(** * ExecutionGuard: runtime safety limits

    A shallow embedding of [core/framework/runtime/execution_guard.py].

    - Python [int] is [Z]; Python [float] is the kernel's binary64 [float]
      (same format, same round-to-nearest-even operations as CPython's C
      [double]); [Optional[T]] is [option T]; [dict[str, object]] is an
      association list in insertion order.
    - A method is a computation over the object [self]: it receives the guard
      and either returns a value together with the guard it leaves behind, or
      raises.
    - [time.time()] is the only input a method takes from outside [self]; each
      call site receives its reading as an argument, in call order.
    - The calls to [logger] write to the module's logger only and are left
      out. *)

From Stdlib Require Import ZArith List String Bool Lia QArith Permutation.
From Stdlib Require Import Floats.
Import ListNotations.

(* Decimal float literals are read to the nearest binary64 value, as Python
   reads them. *)
#[local] Set Warnings "-inexact-float".

Local Open Scope string_scope.
Local Open Scope Z_scope.

(** ** Python values *)

#[warnings="-register-all"]
Inductive pyval : Type :=
| PyNone
| PyInt (z : Z)
| PyFloat (f : float)
| PyStr (s : string)
| PyDict (d : list (string * pyval)).

Definition pydict := list (string * pyval).

(** [d[key]] for a key that may be absent. *)
Fixpoint dict_get (d : pydict) (key : string) : option pyval :=
  match d with
  | [] => None
  | (k, v) :: rest => if String.eqb k key then Some v else dict_get rest key
  end.

(** [None] for an unset optional integer, the integer otherwise. *)
Definition py_opt_int (o : option Z) : pyval :=
  match o with Some z => PyInt z | None => PyNone end.

Definition py_opt_float (o : option float) : pyval :=
  match o with Some f => PyFloat f | None => PyNone end.
(** * User-group views of zerver: setting values, membership and subgroup edits

    A shallow embedding of [zerver/views/user_groups.py].  The views are
    written against a Django store; here the store is an explicit record that
    is threaded through a small state-and-exception monad, with
    [transaction.atomic] as a combinator that restores the store when its
    body raises. *)

From stdpp Require Import base option gmap sets list strings relations numbers.

Open Scope Z_scope.
Set Warnings "-clear-no-such-hyp".

(** ** Setting values *)

Module SettingValue.

(** The request body of a group setting, as [check_group_setting] admits
    it: an int, or a dict with exactly the keys [direct_members] and
    [direct_subgroups], both lists of ints. *)
Inductive raw : Type :=
| RawInt (group_id : Z)
| RawDict (direct_members direct_subgroups : list Z).

(** [AnonymousSettingGroupDict] of zerver/lib/user_groups.py: a dataclass
    with two list fields. *)
Record AnonymousSettingGroupDict : Type := mkAnon {
  direct_members : list Z;
  direct_subgroups : list Z
}.

(** [Union[int, AnonymousSettingGroupDict]]. *)
Inductive t : Type :=
| GroupId (group_id : Z)
| Anonymous (spec : AnonymousSettingGroupDict).

(** [parse_group_setting_value].  The subscript
    [setting_value["direct_subgroups"][0]] is only reached when the list
    has length one, so the total lookup never falls back. *)
Definition parse_group_setting_value (setting_value : raw) : t :=
  match setting_value with
  | RawInt n => GroupId n
  | RawDict members subgroups =>
      if bool_decide (length members = 0%nat) && bool_decide (length subgroups = 1%nat)
      then GroupId (subgroups !!! 0%nat)
      else Anonymous (mkAnon members subgroups)
  end.

(** Python's [set(xs)] on a list of ints. *)
Definition py_set (xs : list Z) : gset Z := list_to_set xs.

(** [are_both_setting_values_equal]. *)
Definition are_both_setting_values_equal (first second : t) : bool :=
  match first, second with
  | GroupId a, GroupId b => bool_decide (a = b)
  | Anonymous a, Anonymous b =>
      bool_decide (py_set (direct_members a) = py_set (direct_members b))
      && bool_decide (py_set (direct_subgroups a) = py_set (direct_subgroups b))
  | _, _ => false
  end.

(** The comparison of [check_setting_value_changed], on two API values:
    [not are_both_setting_values_equal(current, new)]. *)
Definition settingChanged (current new : t) : bool :=
  negb (are_both_setting_values_equal current new).

End SettingValue.

Import SettingValue.

(** ** Errors *)

Module Errors.

(** Every failure of the views is a [JsonableError]; the constructors are
    the message templates.  The first seven are raised in
    zerver/views/user_groups.py itself, the others by the helpers it
    imports. *)
Inductive JsonableError : Type :=
| NoNewDataSupplied
| NothingToDo
| AlreadyMember (user_id : Z)
| NoSuchMember (user_id : Z)
| AlreadySubgroup (group_id : Z)
| AlreadySubgroupOfPassed (user_group_id : Z)
| NotSubgroup (group_id : Z)
| InvalidUserGroup
| InvalidUserGroupId (group_id : Z)
| InvalidUserId (user_id : Z)
| InvalidGroupName
| GroupNameTaken
| SettingGroupNotPermitted
| GroupNotDeletable.

(** A word between two double quotes (character 34). *)
Definition quoted (word : string) : string :=
  let double_quote := Ascii.ascii_of_nat 34 in
  String double_quote (String.append word (String double_quote EmptyString)).

Definition message (e : JsonableError) : string :=
  match e with
  | NoNewDataSupplied => "No new data supplied"
  | NothingToDo =>
      String.append "Nothing to do. Specify at least one of "
        (String.append (quoted "add")
           (String.append " or " (String.append (quoted "delete") ".")))
  | AlreadyMember _ => "User {user_id} is already a member of this group"
  | NoSuchMember _ => "There is no member '{user_id}' in this user group"
  | AlreadySubgroup _ => "User group {group_id} is already a subgroup of this group."
  | AlreadySubgroupOfPassed _ =>
      "User group {user_group_id} is already a subgroup of one of the passed subgroups."
  | NotSubgroup _ => "User group {group_id} is not a subgroup of this group."
  | InvalidUserGroup => "Invalid user group"
  | InvalidUserGroupId _ => "Invalid user group ID: {group_id}"
  | InvalidUserId _ => "Invalid user ID: {user_id}"
  | InvalidGroupName => "Invalid user group name"
  | GroupNameTaken => "User group already exists"
  | SettingGroupNotPermitted => "Insufficient permission"
  | GroupNotDeletable => "User group cannot be deleted"
  end.

(** The error taxonomy of the service. *)
Inductive kind : Type :=
| NotFoundError | ValidationError | ConflictError
| CycleError | PermissionError | ContentionError.

Definition kind_of (e : JsonableError) : kind :=
  match e with
  | NoNewDataSupplied | NothingToDo | InvalidGroupName | GroupNameTaken
  | GroupNotDeletable => ValidationError
  | AlreadyMember _ | NoSuchMember _ | AlreadySubgroup _ | NotSubgroup _ => ConflictError
  | AlreadySubgroupOfPassed _ => CycleError
  | InvalidUserGroup | InvalidUserGroupId _ | InvalidUserId _ => NotFoundError
  | SettingGroupNotPermitted => PermissionError
  end.

End Errors.

Import Errors.

(** ** The store *)

Record UserProfile : Type := mkUser {
  user_id : Z;
  user_realm : Z;
  is_bot : bool;
  is_active : bool
}.

(** A row of the user table; the key of the table is the user id. *)
Record UserRow : Type := mkUserRow {
  row_realm : Z;
  row_is_bot : bool;
  row_is_active : bool
}.

(** A group row.  [group_name] is [None] for an anonymous group. *)
Record UserGroup : Type := mkGroup {
  group_realm : Z;
  group_name : option string;
  group_description : string;
  can_mention_group : Z
}.

Record Store : Type := mkStore {
  users : gmap Z UserRow;
  groups : gmap Z UserGroup;
  memberships : gset (Z * Z);       (* MembershipEdge: (group id, user id) *)
  subgroup_edges : gset (Z * Z);    (* SubgroupEdge: (supergroup id, subgroup id) *)
  next_group_id : Z                 (* the id sequence of the group table *)
}.

Definition set_groups (f : gmap Z UserGroup → gmap Z UserGroup) (s : Store) : Store :=
  mkStore (users s) (f (groups s)) (memberships s) (subgroup_edges s) (next_group_id s).
Definition set_memberships (f : gset (Z * Z) → gset (Z * Z)) (s : Store) : Store :=
  mkStore (users s) (groups s) (f (memberships s)) (subgroup_edges s) (next_group_id s).
Definition set_subgroup_edges (f : gset (Z * Z) → gset (Z * Z)) (s : Store) : Store :=
  mkStore (users s) (groups s) (memberships s) (f (subgroup_edges s)) (next_group_id s).

Definition is_named (s : Store) (gid : Z) : bool :=
  match groups s !! gid with
  | Some g => bool_decide (is_Some (group_name g))
  | None => false
  end.

(** ** The subgroup graph *)

Module Graph.

Definition edges : Type := gset (Z * Z).

Definition edge (E : edges) (a b : Z) : Prop := (a, b) ∈ E.

(** Targets of the edges leaving a set of nodes. *)
Definition successors (E : edges) (X : gset Z) : gset Z :=
  set_map snd (filter (λ e, e.1 ∈ X) E).

Definition direct_subgroup_ids (E : edges) (g : Z) : gset Z :=
  successors E {[g]}.

Definition expand (E : edges) (X : gset Z) : gset Z := X ∪ successors E X.

(** The groups that are a direct subgroup of something. *)
Definition targets (E : edges) : gset Z := set_map snd E.

(** The recursive query: start from the given rows and follow subgroup
    edges until nothing new is found. *)
Fixpoint saturate (fuel : nat) (E : edges) (X : gset Z) : gset Z :=
  match fuel with
  | O => X
  | S fuel' =>
      let X' := expand E X in
      if decide (X' ⊆ X) then X else saturate fuel' E X'
  end.

(** Each round that does not stop adds a target of some edge, so [size E]
    rounds are enough. *)
Definition recursive_subgroup_ids (E : edges) (X : gset Z) : gset Z :=
  saturate (size E) E X.

Definition acyclic (E : edges) : Prop := ∀ g, ¬ tc (edge E) g g.

(** [y] is one of the groups [X] or a recursive subgroup of one of them. *)
Definition below (E : edges) (X : gset Z) (y : Z) : Prop :=
  ∃ x, x ∈ X ∧ rtc (edge E) x y.

(** The subgroup relation between named groups only. *)
Definition restrict (keep : Z → bool) (E : edges) : edges :=
  filter (λ e, keep e.1 = true ∧ keep e.2 = true) E.

End Graph.

(** ** Effects: a store, a log and exceptions *)

(** The text of a notification message. *)
Inductive Notice : Type := AddedYou | RemovedYou.

(** What a view does besides changing rows: the rows it locks, the lookups it
    makes, the settings it resolves and the messages it sends. *)
Inductive Event : Type :=
| Locked (rows : gset Z)
| ReadGroup (group_id : Z)
| ReadUsers (user_ids : list Z)
| ReadMembers (group_id : Z)
| ResolvedSetting (value : SettingValue.t)
| Sent (notifications : list (Z * option Notice)).

Record World : Type := mkWorld {
  store : Store;
  log : list Event
}.

Inductive Result (A : Type) : Type :=
| Ok (a : A)
| Raised (e : JsonableError).
Arguments Ok {A} a.
Arguments Raised {A} e.

Definition M (A : Type) : Type := World → Result A * World.

Definition ret {A} (a : A) : M A := λ w, (Ok a, w).

Definition bind {A B} (m : M A) (k : A → M B) : M B :=
  λ w, match m w with
       | (Ok a, w') => k a w'
       | (Raised e, w') => (Raised e, w')
       end.

Definition raise {A} (e : JsonableError) : M A := λ w, (Raised e, w).

Definition emit (ev : Event) : M unit :=
  λ w, (Ok tt, mkWorld (store w) (log w ++ [ev])).

Definition query : M Store := λ w, (Ok (store w), w).

Definition update (f : Store → Store) : M unit :=
  λ w, (Ok tt, mkWorld (f (store w)) (log w)).

Notation "'do' x <- m ; k" := (bind m (λ x, k))
  (at level 10, x name, m at level 100, k at level 200).
Notation "m ;; k" := (bind m (λ _, k))
  (at level 100, k at level 200, right associativity).

(** [transaction.atomic]: when the body raises, the rows are as they were
    when the block was entered, and the exception goes on. *)
Definition atomic {A} (m : M A) : M A :=
  λ w, match m w with
       | (Ok a, w') => (Ok a, w')
       | (Raised e, w') => (Raised e, mkWorld (store w) (log w'))
       end.

(** A [for] loop whose body may raise. *)
Fixpoint for_each {A} (xs : list A) (body : A → M unit) : M unit :=
  match xs with
  | [] => ret tt
  | x :: rest => body x ;; for_each rest body
  end.

(** ** Collaborators outside the group views *)

(** Behaviour the views receive from modules that this development does not
    look into: name validation, the permission table and its checks, and the
    rule for whether a group may be deleted. *)
Class Collaborators : Type := {
  PermissionConfig : Type;
  (** [NamedUserGroup.GROUP_PERMISSION_SETTINGS.items()] *)
  GROUP_PERMISSION_SETTINGS : list (string * PermissionConfig);
  (** [check_user_group_name]: the cleaned name, or [None] when it is rejected *)
  clean_user_group_name : string → option string;
  (** may this user point the setting at this group *)
  setting_group_permitted : PermissionConfig → UserProfile → Store → Z → bool;
  (** the group a setting points at when the request leaves it out *)
  default_setting_group : Z → Z;
  (** the deletability rule of [check_delete_user_group] *)
  group_deletable : Store → Z → bool
}.

(** ** Helpers imported by the views *)

Section Helpers.
Context {C : Collaborators}.

Definition in_realm (s : Store) (realm gid : Z) : bool :=
  match groups s !! gid with
  | Some g => bool_decide (group_realm g = realm)
  | None => false
  end.

(** Modelled from the spec: [access_user_group_by_id] of
    zerver/lib/user_groups.py is not among the sources.  A mutation fails
    with a not-found error when the group id does not resolve to a named
    group within the caller's realm. *)
Definition access_user_group_by_id (user_group_id : Z) (user_profile : UserProfile) : M Z :=
  emit (ReadGroup user_group_id) ;;
  do s <- query;
  if is_named s user_group_id && in_realm s (user_realm user_profile) user_group_id
  then ret user_group_id
  else raise InvalidUserGroup.

Definition known_user (s : Store) (realm uid : Z) : option UserProfile :=
  match users s !! uid with
  | Some row =>
      if bool_decide (row_realm row = realm)
      then Some (mkUser uid (row_realm row) (row_is_bot row) (row_is_active row))
      else None
  | None => None
  end.

Fixpoint resolve_users (s : Store) (realm : Z) (ids : list Z) : Result (list UserProfile) :=
  match ids with
  | [] => Ok []
  | uid :: rest =>
      match known_user s realm uid with
      | None => Raised (InvalidUserId uid)
      | Some u =>
          match resolve_users s realm rest with
          | Ok us => Ok (u :: us)
          | Raised e => Raised e
          end
      end
  end.

(** Modelled from the spec: [user_ids_to_users] of zerver/lib/users.py is
    not among the sources.  It is the user-existence and realm-scoping
    lookup: every id must resolve to a user of the realm, and the rows come
    back once each. *)
Definition user_ids_to_users (user_ids : list Z) (realm : Z) : M (list UserProfile) :=
  emit (ReadUsers user_ids) ;;
  do s <- query;
  match resolve_users s realm (remove_dups user_ids) with
  | Ok us => ret us
  | Raised e => raise e
  end.

Definition direct_member_ids (s : Store) (gid : Z) : gset Z :=
  set_map snd (filter (λ e, e.1 = gid) (memberships s)).

(** Modelled from the spec: [get_user_group_direct_member_ids]
    (directMemberIds of the store). *)
Definition get_user_group_direct_member_ids (user_group : Z) : M (gset Z) :=
  emit (ReadMembers user_group) ;;
  do s <- query;
  ret (direct_member_ids s user_group).

(** Modelled from the spec: [get_direct_memberships_of_users]: the ids,
    among the given users, of the direct members of the group. *)
Definition get_direct_memberships_of_users
    (user_group : Z) (members : list UserProfile) : M (list Z) :=
  emit (ReadMembers user_group) ;;
  do s <- query;
  ret (filter (λ uid, uid ∈ direct_member_ids s user_group) (user_id <$> members)).

Definition edges_from (gid : Z) (targets : list Z) : gset (Z * Z) :=
  list_to_set ((λ t, (gid, t)) <$> targets).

# EXERCISE DETAILS:
Above are the records; print exactly the lines from the line with "(** Modelled from the spec: [access_user_group_by_id]" to the line with "group within the caller's realm. *)", including both, and nothing else.

# EXERCISE OUTPUT:
(** Modelled from the spec: [access_user_group_by_id] of
    zerver/lib/user_groups.py is not among the sources.  A mutation fails
    with a not-found error when the group id does not resolve to a named
    group within the caller's realm. *)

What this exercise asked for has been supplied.